#### WHAT IS REQUIRED:
Using the entries below, return word for word the lines from the one containing "Local Open Scope string_scope." up to and including the last.

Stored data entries
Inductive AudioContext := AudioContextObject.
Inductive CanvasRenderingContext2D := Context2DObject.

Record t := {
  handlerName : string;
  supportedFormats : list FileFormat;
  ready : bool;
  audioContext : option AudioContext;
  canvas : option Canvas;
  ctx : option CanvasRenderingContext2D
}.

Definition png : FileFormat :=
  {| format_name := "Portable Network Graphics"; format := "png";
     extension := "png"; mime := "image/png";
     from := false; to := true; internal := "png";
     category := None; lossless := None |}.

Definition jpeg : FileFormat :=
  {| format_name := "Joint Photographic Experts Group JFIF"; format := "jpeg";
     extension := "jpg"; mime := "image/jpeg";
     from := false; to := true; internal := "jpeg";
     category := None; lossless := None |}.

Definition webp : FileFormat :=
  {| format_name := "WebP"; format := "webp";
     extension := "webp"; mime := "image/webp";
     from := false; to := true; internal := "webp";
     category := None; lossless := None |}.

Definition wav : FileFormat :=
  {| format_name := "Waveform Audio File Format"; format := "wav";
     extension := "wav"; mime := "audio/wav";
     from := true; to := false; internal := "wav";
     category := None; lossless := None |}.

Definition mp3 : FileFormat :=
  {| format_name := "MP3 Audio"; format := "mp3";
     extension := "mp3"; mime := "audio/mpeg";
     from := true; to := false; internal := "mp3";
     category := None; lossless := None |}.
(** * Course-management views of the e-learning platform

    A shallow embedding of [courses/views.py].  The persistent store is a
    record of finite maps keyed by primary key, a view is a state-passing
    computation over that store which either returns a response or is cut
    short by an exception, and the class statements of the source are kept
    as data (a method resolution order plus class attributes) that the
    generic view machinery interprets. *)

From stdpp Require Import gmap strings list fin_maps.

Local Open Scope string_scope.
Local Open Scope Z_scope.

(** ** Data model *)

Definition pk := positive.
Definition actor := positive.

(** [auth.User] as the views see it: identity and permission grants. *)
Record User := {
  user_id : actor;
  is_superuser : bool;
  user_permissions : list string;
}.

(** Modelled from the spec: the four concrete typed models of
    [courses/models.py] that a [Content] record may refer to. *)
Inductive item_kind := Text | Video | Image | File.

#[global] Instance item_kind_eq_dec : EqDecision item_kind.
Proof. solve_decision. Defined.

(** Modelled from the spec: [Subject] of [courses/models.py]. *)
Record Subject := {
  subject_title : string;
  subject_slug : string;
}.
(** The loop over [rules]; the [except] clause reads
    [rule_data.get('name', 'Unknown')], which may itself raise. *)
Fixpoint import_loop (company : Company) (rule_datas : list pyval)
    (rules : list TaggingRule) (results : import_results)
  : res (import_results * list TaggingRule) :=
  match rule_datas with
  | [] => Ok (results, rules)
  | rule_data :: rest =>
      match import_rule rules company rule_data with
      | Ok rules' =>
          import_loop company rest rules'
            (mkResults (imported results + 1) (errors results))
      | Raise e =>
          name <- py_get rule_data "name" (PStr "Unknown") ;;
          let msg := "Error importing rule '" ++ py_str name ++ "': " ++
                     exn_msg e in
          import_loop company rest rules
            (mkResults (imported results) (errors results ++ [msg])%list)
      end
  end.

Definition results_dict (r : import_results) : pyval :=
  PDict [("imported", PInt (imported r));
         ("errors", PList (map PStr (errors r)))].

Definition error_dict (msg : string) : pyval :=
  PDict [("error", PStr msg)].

#### ANSWER SPACE:
Local Open Scope string_scope.
Local Open Scope Z_scope.

(** ** Data model *)

Definition pk := positive.
Definition actor := positive.

(** [auth.User] as the views see it: identity and permission grants. *)
Record User := {
  user_id : actor;
  is_superuser : bool;
  user_permissions : list string;
}.

(** Modelled from the spec: the four concrete typed models of
    [courses/models.py] that a [Content] record may refer to. *)
Inductive item_kind := Text | Video | Image | File.

#[global] Instance item_kind_eq_dec : EqDecision item_kind.
Proof. solve_decision. Defined.

(** Modelled from the spec: [Subject] of [courses/models.py]. *)
Record Subject := {
  subject_title : string;
  subject_slug : string;
}.
(** The loop over [rules]; the [except] clause reads
    [rule_data.get('name', 'Unknown')], which may itself raise. *)
Fixpoint import_loop (company : Company) (rule_datas : list pyval)
    (rules : list TaggingRule) (results : import_results)
  : res (import_results * list TaggingRule) :=
  match rule_datas with
  | [] => Ok (results, rules)
  | rule_data :: rest =>
      match import_rule rules company rule_data with
      | Ok rules' =>
          import_loop company rest rules'
            (mkResults (imported results + 1) (errors results))
      | Raise e =>
          name <- py_get rule_data "name" (PStr "Unknown") ;;
          let msg := "Error importing rule '" ++ py_str name ++ "': " ++
                     exn_msg e in
          import_loop company rest rules
            (mkResults (imported results) (errors results ++ [msg])%list)
      end
  end.

Definition results_dict (r : import_results) : pyval :=
  PDict [("imported", PInt (imported r));
         ("errors", PList (map PStr (errors r)))].

Definition error_dict (msg : string) : pyval :=
  PDict [("error", PStr msg)].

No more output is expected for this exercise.